Ingatlah baik-baik, mulanya suatu perbuatan terjadi dari manusia. Kemudian untuk perbuatan manusia yang mempunyai pengaruh tersembunyi itu, Allah Ta’ala mengatur suatu perbuatan yang menunjukkan hasil atau akibat perbuatan manusia. Misalnya, ketika kita menutup pintu dan jendela kamar rumah kita, hal ini merupakan perbuatan kita; kemudian untuk itu terjadi perbuatan dari Allah Ta’ala, yakni menutup masuk-keluarnya cahaya dan udara dalam kamar itu, lalu menyebarlah kegelapan dalam kamar itu. Jadi untuk setiap perbuatan manusia, ada perbuatan lain dari Allah Ta’ala yang diatur sebagai hasil atau akibat perbuatan manusia. Inilah kebiasaan Allah yang selalu berlangsung seperti itu dari zaman dahulu, yang tidak mungkin ada perubahan.
Demikianlah sunatullah yang berlaku dalam sistem lahiriah. Hal itu juga berlaku dalam sistem batiniah atau ruhaniah.
Barangsiapa membersihkan hatinya dari segala macam kotoran, dan mencari kebenaran, dalam penyerapan kepercayaan seandainya tidak banyak, maka setidaknya apa yang menjadi tujuannya, yakni kebenaran, tentu tercapai. Tetapi jika dari awal dalam hati manusia diliputi rasa suka menentang dan prasangka, maka akibatnya semangat permusuhannya semakin meningkat, menekan cahaya fitriahnya, menjadikan hitam hatinya. Kemudian dia tidak mendapatkan taufik (bimbingan) untuk membedakan yang benar (hak) dengan yang salah (batil).
Oleh karena itu, untuk memperoleh kesucian dan hidayah dari Allah Ta’ala, manusia hendaklah mewujudkan kesucian hatinya, yakni meninggalkan rasa permusuhan, prasangka, keserakahan, dan sama sekali tidak menipu jiwanya sendiri.

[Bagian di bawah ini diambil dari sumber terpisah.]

Lemma length_dispatch i t l : length (dispatch_at i t l) = length l.
Proof. apply length_alter. Qed.

(** The last steps of the creation: the slot of the thread, and its state. *)
Lemma finish_thread i q s t : (i < length (k_sched s))%nat -> tcbs (k_thr s) !! q = Some t ->
  (sched (sched_slot_dispatch (Z.of_nat i) q);; thr (upd_tcb q (with_state T_RUNNABLE))) s =
  Done (tt, set_thr (set_tcbs (<[q := with_state T_RUNNABLE t]> (tcbs (k_thr s))) (k_thr s)) (set_sched (dispatch_at i q (k_sched s)) s)).
Proof.
  intros Hi Ht. rewrite (bind_Done _ _ _ _ _ (dispatch_slot i q s Hi)). exact (thr_Done (upd_tcb q (with_state T_RUNNABLE)) (set_sched (dispatch_at i q (k_sched s)) s) _ _ (upd_tcb_ok q _ (k_thr s) t Ht)).
Qed.

Definition frame_at (s : kstate) (sp : Z) : Prop := forall r, 0 <= r < 8 -> is_Some (words (k_thr s) !! reg_addr (sp -w RESERVED_STACK) r).

Section start.
Context {sym : symbols}.

Lemma create_idle_ok s ents : up s ents -> (length ents < Z.to_nat CONFIG_MAX_THREADS)%nat -> frame_at s (idle_stack_end sym) ->
  exists q s' r t, create_idle_thread sym s = Done (tt, s') /\ (q ∉ ents.*1) /\ place ents.*2 THREAD_IDLE r /\ up s' (insert_at r (q, THREAD_IDLE) ents) /\
    k_sched s' = dispatch_at 5 q (k_sched s) /\ k_mem s' = k_mem s /\ kept s s' /\ tcbs (k_thr s') !! q = Some t /\ t_ctx t = system_ctx (idle_stack_end sym) (t_ctx t) /\
    words (k_thr s') !! reg_addr (c_sp (t_ctx t)) REG_PC = Some (sym_idle_thread sym).
Proof.
  intros Hup Hlen Hf. pose proof Hup as [Hinv Hc Hs _]. destruct (thread_init_correct (k_thr s) ents (TID_TO_GLOBALID THREAD_IDLE) NULL Hinv Hlen) as
    (q & x1 & r & old & E & Hn & Hfresh & Hpl & Hi & Hq & Hoth & Hc1 & _ & Hw & Hk & Hu); [done|].
  set (x2 := set_systhreads q (kernel x1) (root x1) x1). set (t0 := fresh_tcb (TID_TO_GLOBALID THREAD_IDLE) NULL old) in *.
  set (t1 := with_ctx (system_ctx (idle_stack_end sym) (t_ctx t0)) t0). assert (Hf2 : forall r, 0 <= r < 8 -> is_Some (words x2 !! reg_addr (idle_stack_end sym -w RESERVED_STACK) r)) by (cbn; by rewrite Hw).
  pose proof (system_init_ctx_ok (idle_stack_end sym) (sym_idle_thread sym) q t0 x2 Hq eq_refl Hf2) as E2. set (x3 := set_words _ _) in E2.
  eexists q, _, r, (with_state T_RUNNABLE t1). split.
  { unfold create_idle_thread. rewrite (bind_Done _ _ _ _ _ (thr_Done _ _ _ _ E)). rewrite (bind_Done _ _ _ _ _ (thr_Done (modify (fun s => set_systhreads q (kernel s) (root s) s)) (set_thr x1 s) tt x2 eq_refl)).
    rewrite (bind_Done _ _ _ _ _ (thr_Done _ (set_thr x2 (set_thr x1 s)) _ _ E2)). exact (finish_thread 5 q (set_thr x3 (set_thr x2 (set_thr x1 s))) t1 ltac:(cbn; lia) (lookup_insert_eq _ _ _)). }
  split; [done|]. split; [done|]. split; [|split; [|split; [|split; [|split; [|split]]]]].
  - eapply (up_add s _ ents r q _ x1 t0 (with_state T_RUNNABLE t1)); try done; [by cbn; rewrite insert_insert_eq|exact (eq_trans Hc1 Hc)|exact (eq_trans (length_dispatch 5 q (k_sched s)) Hs)].
  - done.
  - done.
  - split; [done|by repeat split| |].
    + intros a Ha. apply (write_frame_is_Some (idle_stack_end sym -w RESERVED_STACK) (start_frame 0 0 (sym_idle_thread sym)) 0 (words x1)). by rewrite Hw.
    + intros a Ha. cbn. by rewrite Hu.
  - cbn. apply lookup_insert_eq.
  - done.
  - exact (write_frame_at (idle_stack_end sym -w RESERVED_STACK) (start_frame 0 0 (sym_idle_thread sym)) 0 6 _ (words x1) eq_refl ltac:(lia) ltac:(cbn; lia)).
Qed.
(* ===== verification/Console.v ===== *)
(** * The console

    Composes the serial line as console: [board/discoveryf4/board.c] in the configuration with
    UART4, [dbg_uart_init] of [platform/debug_uart.c] and the devices of
    [platform/debug_device.c] (without the buffer in memory, as in the default configuration, or
    with it: [dev_ram]), with the pins ([Gpio]), the driver ([DebugUart]) and the interrupt
    controller ([Nvic]).

    The registers of the line are among those of the peripherals; [on_uart] runs an operation of
    the driver on them.  The addresses of the driver's functions are parameters. *)

From S2P Require Import Prelude Bits Queue Gpio GpioProps Nvic DebugUart DebugDevice.

(** ** Data *)

Definition UART4_BASE : Z := APB1PERIPH_BASE + 0x4C00.
Definition RCC_APB1ENR : Z := RCC_BASE + 0x40.
Definition RCC_APB1RSTR_USART4RST : Z := Z.shiftl 1 19.
Definition UART4_IRQn : Z := 52.
Definition af_uart4 : Z := 8.
Definition GPIO_PUPDR_NONE : Z := 0.
Definition GPIO_OSPEEDR_50M : Z := 2.
Definition SEND_BUFSIZE : Z := 2048.
Definition RECV_BUFSIZE : Z := 32.

(** [board.c]; the pins are 0 and 1 of the port A. *)
Definition console_uart : usart_dev :=
  mk_usart 4 115200 UART4_BASE RCC_APB1ENR RCC_APB1RSTR_USART4RST
    (mk_cfg 0 0 GPIO_PUPDR_NONE GPIO_OSPEEDR_50M GPIO_MODER_ALT af_uart4 GPIO_OTYPER_PP)
    (mk_cfg 0 1 GPIO_PUPDR_NONE GPIO_OSPEEDR_50M GPIO_MODER_ALT af_uart4 GPIO_OTYPER_PP).

(** The registers of the peripherals, the variables of the driver, the bytes stored in the data
    register, the interrupt controller and the devices. *)
Record console := mk_console {
  con_regs : registers;
  con_ready : Z;
  con_tx : queue_t;
  con_rx : queue_t;
  con_state : dbg_state_t;
  con_written : list Z;
  con_nvic : nvic;
  con_dbg : dbgstate;
}.

#[export] Instance con_regs_part : Part registers console :=
  { get_part := con_regs; put_part r c := mk_console r (con_ready c) (con_tx c) (con_rx c) (con_state c) (con_written c) (con_nvic c) (con_dbg c) }.
#[export] Instance con_nvic_part : Part nvic console :=
  { get_part := con_nvic; put_part n c := mk_console (con_regs c) (con_ready c) (con_tx c) (con_rx c) (con_state c) (con_written c) n (con_dbg c) }.
#[export] Instance con_dbg_part : Part dbgstate console :=
  { get_part := con_dbg; put_part d c := mk_console (con_regs c) (con_ready c) (con_tx c) (con_rx c) (con_state c) (con_written c) (con_nvic c) d }.

(** The registers of the line, as the driver sees them. *)
Definition line_regs (c : console) : option usart_regs :=
  let b := UART4_BASE in
  match con_regs c !! b, con_regs c !! (b + 4), con_regs c !! (b + 12), con_regs c !! (b + 16), con_regs c !! (b + 20) with
  | Some sr, Some dr, Some cr1, Some cr2, Some cr3 => Some (mk_regs sr dr cr1 cr2 cr3 (con_written c))
  | _, _, _, _, _ => None
  end.
Definition store_line (l : usart_regs) (r : registers) : registers :=
  let b := UART4_BASE in <[b := SR l]> (<[b + 4 := DR l]> (<[b + 12 := DebugUart.CR1 l]> (<[b + 16 := DebugUart.CR2 l]> (<[b + 20 := CR3 l]> r)))).
Definition uart_of (c : console) : option uart_t := mk_uart (con_ready c) (con_tx c) (con_rx c) (con_state c) <$> line_regs c.
Definition with_uart (u : uart_t) (c : console) : console :=
  mk_console (store_line (regs u) (con_regs c)) (DebugUart.ready u) (DebugUart.tx u) (DebugUart.rx u) (dbg_state u) (written (regs u)) (con_nvic c) (con_dbg c).

Definition on_uart {A} (m : M uart_t A) : M console A := fun c =>
  match uart_of c with
  | None => Fault
  | Some u => match m u with Done (a, u') => Done (a, with_uart u' c) | Panic => Panic | Fault => Fault | OutOfFuel => OutOfFuel end
  end.

(** ** Operations *)

Section init.
(** Whether the buffer in memory is a device, the error numbers, the addresses of functions, the contents of the buffers, what the
    hardware does to the status register, and how often the status is read after a panic. *)
Variable dev_ram : bool.
Variables EINVAL default_getchar default_putchar default_start_panic ram_putchar : Z.
Variables uart_getchar uart_putchar uart_start_panic : Z.
Variables tx_buffer rx_buffer : list Z.
Variable hw : Z -> Z.
Variable fuel : nat.

Definition dbg_uart_init : M console unit :=
  on (usart_init console_uart);;
  on_uart (
    set_ready 1;;
    on_tx (queue_init tx_buffer SEND_BUFSIZE);;
    on_rx (queue_init rx_buffer RECV_BUFSIZE);;
    set_dbg_state DBG_ASYNC;;
    on_regs (usart_config_interrupt (u_num console_uart) USART_IT_RXNE 1));;
  on (NVIC_SetPriority UART4_IRQn 0xf 0;; NVIC_ClearPendingIRQ UART4_IRQn;; NVIC_EnableIRQ UART4_IRQn);;
  on (dbg_register_device dev_ram EINVAL (Some (mk_dev DBG_DEV_UART uart_getchar uart_putchar uart_start_panic)));;
  mret tt.

(** [dbg_device_init] with the serial line. *)
Definition console_init : M console unit :=
  dbg_device_init dev_ram EINVAL default_getchar default_putchar default_start_panic ram_putchar dbg_uart_init.

(** The calls through the pointers of the serial line. *)
Definition call_uart_put (h chr : Z) : M console unit :=
  if h =? uart_putchar then on_uart (dbg_uart_putchar (u_num console_uart) hw fuel chr) else fault.
Definition console_putchar (chr : Z) : M console unit := dbg_putchar default_putchar ram_putchar call_uart_put chr.
Fixpoint console_puts (l : list Z) : M console unit :=
  match l with [] => mret tt | c :: l => console_putchar c;; console_puts l end.
End init.

(** ** Lemmas *)

Lemma or_reg_ok a v w r : r !! a = Some w -> or_reg a v r = Done (tt, <[a := Z.lor w v]> r).
Proof. intros H. unfold or_reg. rewrite (bind_Done (read_reg a) _ r w r) by (unfold read_reg; by rewrite H). unfold write_reg. by rewrite H. Qed.

Lemma and_reg_ok a v w r : r !! a = Some w -> and_reg a v r = Done (tt, <[a := Z.land w v]> r).
Proof. intros H. unfold and_reg. rewrite (bind_Done (read_reg a) _ r w r) by (unfold read_reg; by rewrite H). unfold write_reg. by rewrite H. Qed.

Lemma write_reg_ok a v w r : r !! a = Some w -> write_reg a v r = Done (tt, <[a := v]> r).
Proof. intros H. unfold write_reg. by rewrite H. Qed.

Lemma uart_of_with u c : uart_of (with_uart u c) = Some u.
Proof.
  unfold uart_of, line_regs, with_uart, store_line. cbn [con_regs con_ready con_tx con_rx con_state con_written].
  rewrite lookup_insert_eq, !(lookup_insert_ne _ UART4_BASE), lookup_insert_eq by done.
  rewrite !(lookup_insert_ne _ (UART4_BASE + 4)), lookup_insert_eq, !(lookup_insert_ne _ (UART4_BASE + 12)), lookup_insert_eq by done.
  rewrite !(lookup_insert_ne _ (UART4_BASE + 16)), lookup_insert_eq by done. by destruct u as [? ? ? ? []].
Qed.

(** Registers that the driver does not use. *)
Definition not_line (a : Z) : Prop := a ∉ [UART4_BASE; UART4_BASE + 4; UART4_BASE + 12; UART4_BASE + 16; UART4_BASE + 20].
Lemma with_uart_regs u c a : not_line a -> con_regs (with_uart u c) !! a = con_regs c !! a.
Proof.
  unfold not_line. rewrite !not_elem_of_cons. intros (H1 & H2 & H3 & H4 & H5 & _). unfold with_uart, store_line. cbn [con_regs]. by rewrite !lookup_insert_ne by congruence.
Qed.

Lemma on_uart_Done {A} (m : M uart_t A) c u a u' : uart_of c = Some u -> m u = Done (a, u') -> on_uart m c = Done (a, with_uart u' c).
Proof. intros H E. unfold on_uart. by rewrite H, E. Qed.

(** The registers the set-up uses, and the lengths of the others. *)
Record line_present (dev_ram : bool) (c : console) : Prop := {
  lp_port : GpioProps.ready (con_regs c) 0;
  lp_clock : exists w, con_regs c !! RCC_AHB1ENR = Some w /\ is_u32 w;
  lp_regs : Forall (fun a => exists w, con_regs c !! a = Some w /\ is_u32 w) [RCC_APB1ENR; UART4_BASE; UART4_BASE + 4; UART4_BASE + 8; UART4_BASE + 12; UART4_BASE + 16; UART4_BASE + 20];
  lp_idle : forall w, con_regs c !! (UART4_BASE + 12) = Some w -> Z.testbit w 7 = false;
  lp_nvic : length (IP (con_nvic c)) = 82%nat /\ length (enabled (con_nvic c)) = 3%nat /\ length (pending (con_nvic c)) = 3%nat;
  lp_written : con_written c = [];
  lp_dev : length (dbg_dev (con_dbg c)) = Z.to_nat (DBG_DEV_MAX dev_ram) /\ cur_dev (con_dbg c) = 0;
}.

(** What [usart_init] leaves in the registers. *)
Record line_set (r r' : registers) : Prop := {
  ls_tx : pin_view r' 0 0 = mk_pin (Some 2) (Some 0) (Some 2) (Some 0) (Some 8);
  ls_rx : pin_view r' 0 1 = mk_pin (Some 2) (Some 0) (Some 2) (Some 0) (Some 8);
  ls_pins : forall p q, 0 <= p < 11 -> 0 <= q < 16 -> (p, q) <> (0, 0) -> (p, q) <> (0, 1) -> pin_view r' p q = pin_view r p q;
  ls_clock : exists w, r' !! RCC_AHB1ENR = Some w /\ Z.testbit w 0 = true;
  ls_apb : exists w, r' !! RCC_APB1ENR = Some w /\ Z.testbit w 19 = true;
  ls_brr : r' !! (UART4_BASE + 8) = Some 364;
  ls_cr1 : exists w w', r !! (UART4_BASE + 12) = Some w /\ r' !! (UART4_BASE + 12) = Some w' /\ Z.testbit w' 13 = true /\ Z.testbit w' 12 = false /\
    Z.testbit w' 3 = true /\ Z.testbit w' 2 = true /\ Z.testbit w' 7 = Z.testbit w 7;
  ls_cr2 : exists w, r' !! (UART4_BASE + 16) = Some w /\ field w 12 2 = 0;
  ls_other : forall a, not_line a -> a ∉ [RCC_AHB1ENR; RCC_APB1ENR; UART4_BASE + 8] -> a ∉ port_regs 0 -> r' !! a = r !! a;
}.

Ltac not_in := unfold port_regs; rewrite ?not_elem_of_cons; split_and!; first [done | apply not_elem_of_nil].

(** A register of the line is not one of a port. *)
Lemma pin_view_line r a w p q : UART4_BASE <= a < UART4_BASE + 32 -> 0 <= p < 11 -> pin_view (<[a := w]> r) p q = pin_view r p q.
Proof.
  intros Ha Hp. unfold UART4_BASE, APB1PERIPH_BASE, PERIPH_BASE in Ha. unfold pin_view, reg_field.
  rewrite !lookup_insert_ne; [done|..]; unfold GPIO_MODER, GPIO_OTYPER, GPIO_OSPEEDR, GPIO_PUPDR, GPIO_AFRL, GPIO_AFRH, GPIO_BASE, AHB1PERIPH_BASE, PERIPH_BASE; lia.
Qed.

Seseorang yang di dalam hatinya telah ada keputusan yang mantap tentang suatu perkara, kemudian menyatakan akan mencari kebenaran, dia tidak bisa disebut pencari kebenaran. Tetapi dia pencari dunia, yang merelakan jiwanya untuk kemenangan duniawi. Aku tidak bisa percaya sama sekali, orang seperti itu beriman kepada Allah Ta’ala. Bahkan menurut pandanganku, dia itu ateis.
Orang yang suci hatinya tidak takut dengan ancaman dan celaan seseorang. Bila dia menemukan kebenaran, dalam pengakuan penerimaannya tidak pernah ada penyesalan dan rasa malu. Tentu saja, orang seperti itu akan memperoleh kebenaran, dan pada hatinya turun cahaya Ilahi.
Ingatlah baik-baik, Allah Ta’ala tidak akan membiarkan dan menyia-nyiakan orang yang berusaha keras dalam pencarian Allah. Karena Dia pasti ada, dan selalu memberikan bukti keberadaan-Nya. Sebagaimana Dia pernah menurunkan wahyu pada Almasih as., sekarang pun Dia masih menurunkan wahyu. Aku katakan yang sebenarnya, ini bukan pernyataanku belaka melainkan ada dalil-dalil yang terang yang menyertainya. Sekarang masih tetap ada Tuhan, Yang selalu berfirman. Dia sekarang juga menerangi dunia dengan firman-Nya.
(Hazrat Mirza Ghulam Ahmad, disarikan dari Malfuzat Ahmadiyyah, jld. 3a, hlm. 76-77).